Hoy en día vemos como se acrecienta aquel dicho popular, aquella mentira que no cree nadie más que nosotros, pero como todos lo creemos se arma un colectivo asqueroso que no dice lo que piensa por temor a que el receptor de aquello se enoje. Como si decir la verdad y decir lo que pensamos fuese malo. ¡Qué más da si digo lo que pienso y al resto no le parece! No tiene porqué el resto pensar como yo. Cada idea es única, cada nuevo pensamiento es propio, de nadie más, algunos lo comparten, pero por favor, no nos saquemos la suerte entre gitanos, nadie está completamente de acuerdo con algo o alguien. Todos le pondrían algo, le sacarían esto otro o bien cambiarían eso de tal forma que quede como YO QUIERO. Como CADA UNO QUIERE. De esta forma digo que al menos hoy, no existe real acuerdo ni democracia.
Hoy puedo pensar algo y quizás justo mañana pensaré que aquello está mal o es equívoco. Hoy puedo decirte algo y mañana decir lo contrario y, a veces, no es necesariamente una contradicción, pero. . ¿Por qué no? Porque simplemente puedo cambiar de opinión, recordando que una opinión es un argumento bien fundamentado, porque puedo pensar y darle vuelta a ese pensamiento y la idea cambia, veo que para que sea perfecta hoy debo quitar y trasladar lo que dije ayer siempre dando un porque.
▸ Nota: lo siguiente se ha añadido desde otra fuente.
(** With the reserved entry alone and no bundle root on the disk the
    [try] block raises after the (empty) loop. *)
Lemma generate_ipa_try_without_bundle display_name st app_name :
  file_dict st = [("app", app_name)] → app_name ≠ "" →
  FS.is_dir (fs st) (PyPath.joinpath (payload_dir st) app_name) = false →
  (IpaBuilder.generate_ipa_try display_name st).1
    = Raise (Exc RuntimeError "The .app folder does not exist or is not a directory.") ∧
  fs (IpaBuilder.generate_ipa_try display_name st).2 = fs st.
Proof.
  intros Hfd Hne Hnd. unfold IpaBuilder.generate_ipa_try. munfold. cbn.
  rewrite Hfd. cbn. destruct app_name as [|c s]; [done |].
  munfold. cbn. unfold payload_dir in *. destruct st; cbn in *.
  rewrite Hnd. by rewrite orb_true_r.
Qed.

(** When the wait ends with the completion event set, the exit status
    is 0 as soon as [generate_ipa] returns. *)
Lemma main_after_wait e w a app st :
  Main.reaches_wait e w a app st →
  finished (IpaBuilder.pump (Frida.stream e) st) = true →
  (IpaBuilder.generate_ipa (Frida.name app)
     (IpaBuilder.pump (Frida.stream e) st)).1 = Ok tt →
  (Main.main e w (Main.Namespace a)).1 = 0 ∧
  ∃ before, stdout (Main.main e w (Main.Namespace a)).2
            = before ++ success_summary (Frida.name app).
Proof.
  intros (Hcred & ssh_config & st1 & st2 & Hnew & Hstart & Hloc & Hprep) Hfin Hgen.
  destruct (main_after_locate e w a app ssh_config st1 st2 Hnew Hstart Hloc)
    as [lines ->].
  set (st_w := IpaBuilder.pump (Frida.stream e) st) in *.
  assert (∃ st3, IpaBuilder.dump_found e (Frida.name app) st2 = (Ok tt, st3))
    as [st3 ->]; [| split; [done | by eexists]].
  unfold IpaBuilder.dump_found.
  erewrite bind_ok; [| by apply await_dump_done].
  unfold IpaBuilder.assemble. munfold. cbn. fold st_w.
  set (st_a := set_log _ _).
  destruct (framed_same_but_log (IpaBuilder.generate_ipa (Frida.name app)) st_w st_a)
    as [Hres _].
  { apply generate_ipa_framed. }
  { subst st_a. unfold Spec.same_but_log. by destruct st_w. }
  rewrite Hgen in Hres.
  destruct (IpaBuilder.generate_ipa (Frida.name app) st_a) as [r st4].
  cbn in Hres. subst r. by eexists.
Qed.
(** * Voice translation relay: session registry, utterance gate, translation,
      synthesis cache and streaming pipeline

    A shallow embedding of the server side of the voice-translation relay
    (src/server/services/sessionManager.js, streamingTranslationPipeline.js,
    streamingTranscriptionService.js, index.js and the processor, translator
    and synthesis services) together with the properties the specification
    states about them.

    Conventions of the embedding.
    - A JavaScript [Map] is an insertion-ordered association list ([JsMap]):
      iteration order is observable in the source ([find] over
      [users.values()], the loops over [activeSessions.entries()] and
      [requestCache.entries()]).
    - Objects that the source shares by reference (the user objects of the
      session manager) live in a heap and are named by references.
    - [Date.now()], [new Date()] and [uuidv4()] are inputs of the operation
      that calls them.
    - [socket.emit] is recorded in a trace of [Emit]s.
    - Text is a [string] of bytes read as ASCII (keyword tables are kept in
      UTF-8); [trim] and [toLowerCase] act on the ASCII range. *)

From Stdlib Require Import ZArith QArith Lqa Floats Uint63 String Ascii DecimalString List Bool Lia.
From stdpp Require Import base option list strings.
Import ListNotations.

Set Warnings "-inexact-float".

Close Scope Q_scope.
Close Scope Z_scope.
Open Scope string_scope.
Open Scope list_scope.

(** ** JavaScript [Map]: insertion-ordered, unique keys *)

Module JsMap.
Section Defs.
Context {V : Type}.

Definition t := list (string * V).

Definition empty : t := [].

Fixpoint get (m : t) (k : string) : option V :=
  match m with
  | [] => None
  | (k', v) :: m' => if String.eqb k' k then Some v else get m' k
  end.

Definition has (m : t) (k : string) : bool :=
  match get m k with Some _ => true | None => false end.

(** [set] on a present key replaces the value in place (the key keeps its
    position in iteration order); a new key goes to the end. *)
Fixpoint set (m : t) (k : string) (v : V) : t :=
  match m with
  | [] => [(k, v)]
  | (k', v') :: m' =>
      if String.eqb k' k then (k, v) :: m' else (k', v') :: set m' k v
  end.

Fixpoint delete (m : t) (k : string) : t :=
  match m with
  | [] => []
  | (k', v') :: m' =>
      if String.eqb k' k then delete m' k else (k', v') :: delete m' k
  end.

Definition keys (m : t) : list string := map fst m.
Definition values (m : t) : list V := map snd m.
Definition entries (m : t) : list (string * V) := m.
Definition size (m : t) : nat := length m.
End Defs.
Arguments t : clear implicits.
End JsMap.

(** ** Transport: sockets and the messages emitted on them *)

Module Transport.
(** A Socket.IO socket, named by its [id]. *)
Definition Socket := string.

Inductive Event :=
| partner_disconnected (message : string) (reason : option string)
| waiting_for_partner (role : string)
| live_transcription (text : string) (isPartial : bool)
| live_translation (originalText translatedText speaker : string)
| synthesized_audio (audioData text : string) (isFinal : bool)
| latency_stats (translationTime totalLatency : Z)
| pipeline_error (details : string)
| transcription_error (error : string)
| synthesis_error (error : string)
| session_joined (sessionId role language : string)
| session_ready (partnerLanguage partnerRole : string)
| streaming_error (message : string)
| error (message : string).
(** * ResizeObserver polyfill: observations, observer instances and the
      controller, embedded as state-passing functions over an explicit store.

    Objects that the TypeScript code shares by reference (ResizeObservation
    objects are held both by the [observations_] map and by the
    [activeObservations_] array of an observer) live in heaps indexed by
    references, so that aliasing is visible.  Methods that can throw run in a
    small state-and-exception monad; a thrown exception keeps every mutation
    made before it, as in JavaScript. *)

From Stdlib Require Import ZArith String List Bool Lia.
From stdpp Require Import base decidable list.
Import ListNotations.

Set Warnings "-register-all".

Local Open Scope Z_scope.

(** ** Values *)

(** DOM nodes are identified by a number; a consumer may pass any value as a
    target, the host decides which identities are Elements. *)
Definition NodeId := nat.
Definition Element := NodeId.

(** JavaScript numbers are modelled by integers (no NaN, no fractions) and a
    [number|undefined] property by [option Z], [None] being [undefined]. *)
Definition number := option Z.

(** [a !== b] on [number|undefined]. *)
Definition strict_ne (a b : number) : bool := negb (bool_decide (a = b)).

Module Rect.
(** DOMRectInit: every member is optional in the DOM typings. *)
Record t := mk { x : number; y : number; width : number; height : number }.
End Rect.
Abbreviation DOMRectInit := Rect.t.

#[global] Instance DOMRectInit_eq_dec : EqDecision DOMRectInit.
Proof. solve_decision. Defined.

(** [createRectInit(x, y, width, height)] of geometry.js, which is not among
    the sources: taken to build the DOMRectInit with these four members.  It
    only provides the initial [contentRect_]. *)
Definition createRectInit (x y width height : Z) : DOMRectInit :=
  Rect.mk (Some x) (Some y) (Some width) (Some height).

(** ** ResizeObservation *)

Record ResizeObservation := mkObservation {
  target : Element;
  broadcastWidth : number;
  broadcastHeight : number;
  contentRect_ : DOMRectInit
}.

#[global] Instance ResizeObservation_eq_dec : EqDecision ResizeObservation.
Proof. solve_decision. Defined.

(** [new ResizeObservation(target)] *)
Definition ResizeObservation_new (target : Element) : ResizeObservation :=
  {| target := target;
     broadcastWidth := Some 0;
     broadcastHeight := Some 0;
     contentRect_ := createRectInit 0 0 0 0 |}.

#[global] Instance ResizeObservation_inhabited : Inhabited ResizeObservation :=
  populate (ResizeObservation_new 0%nat).

Section Observation.
(** [getContentRect] of geometry.js: the content rectangle the host
    currently reports for an element. *)
Variable getContentRect : Element -> DOMRectInit.

(** [isActive()]: the returned pair is the result and the object after the
    call. *)
Definition isActive (this : ResizeObservation) : bool * ResizeObservation :=
  let rect := getContentRect (target this) in
  let this' := {| target := target this;
                  broadcastWidth := broadcastWidth this;
                  broadcastHeight := broadcastHeight this;
                  contentRect_ := rect |} in
  (strict_ne (Rect.width rect) (broadcastWidth this') ||
   strict_ne (Rect.height rect) (broadcastHeight this'), this').
End Observation.

(** [broadcastRect()] *)
Definition broadcastRect (this : ResizeObservation) : DOMRectInit * ResizeObservation :=
  let rect := contentRect_ this in
  (rect, {| target := target this;
            broadcastWidth := Rect.width rect;
            broadcastHeight := Rect.height rect;
            contentRect_ := contentRect_ this |}).

(** ** ResizeObserverEntry *)

(** The entry handed to the consumer.  [createReadOnlyRect] (geometry.js)
    derives the read-only rectangle from the DOMRectInit it is given; the
    entry keeps that DOMRectInit. *)
Record ResizeObserverEntry := mkEntry {
  entry_target : Element;
  contentRect : DOMRectInit
}.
Retomando la idea del dicho social, ¿son realmente mejores las mentiras blancas? ¿Son blancas en verdad? ¿Nos hemos preguntado cuanto puede llegar a crecer una mentira de este tipo? Una mentira lleva a otra, dejando así un ambiente y lugar lleno de mentiras y adivinen qué, en este ambiente viven más personas y las mentiras que tú les dices lo llevan a cometer acciones que quizás no deban hacer. Es como si a un actor le dieras el libreto equivocado y cae en la cuenta que es así cuando está sobre el escenario y ve a todos vestidos distintos y el actor anterior no dijo lo que debía. Lo mismo ocurre cuando se oculta la verdad. El ambiente se rodea de engaños y falsedades y así, de esa forma te engañas tú mismo y acabas por despertar cuando alguien más se da cuenta, cuando a quien tú llenaste de mentiras y/o "ocultaste" la verdad lo descubre. Eso es motivo de enojo y molestia. Entonces, ¿por qué pensamos que omitiendo la verdad y, en casos, suplantándola por otras falsedades haremos feliz a una persona? Porque diré lo que quiere oir ¿verdad? Primer asunto, ¡DESPIERTA! No puedes quedarte como si nada, como si mentir fuese lo indicado, debes despertar primero tú y, después, abrirle los ojos a quien los tiene cerrados. Segundo asunto; No todo es como queremos y no podemos vivir engañados de qué así es. Debemos vivir la realidad y sí, eso implica a ratos bajarse de la nube y darse cuenta que la decepción también existe sin embargo, podemos superarla y vivir en un ambiente con aire limpio y falsedades barridas por ti mismo.
Nadie está apto para quitarte o negar tu derecho y deseo de vivir tu propia realidad, siempre y cuando está sea en serio una realidad. O más bien, tú vives a tu manera la realidad, como un sueño, como un juego, llámala como quieras pero, cuidado, eso no siempre es lo ideal.
*Más vocabulario es lo que necesitamos, de este modo, conociendo el significado real de las palabras podríamos definir una que calce con nuestra propia manera de vivir.
Comprendiendo esto puedo armar la idea y afirmar que la verdad realmente no daña, no así la mentira que mantiene mi vida en el engaño y me lleva al ridículo pleno.
Preferible conocer el pensamiento de quien a diario comparte conmigo que ser engañado por el mismo.
¿QUÉ?
Preferible la verdad de tu pensar que la mentira de más allá.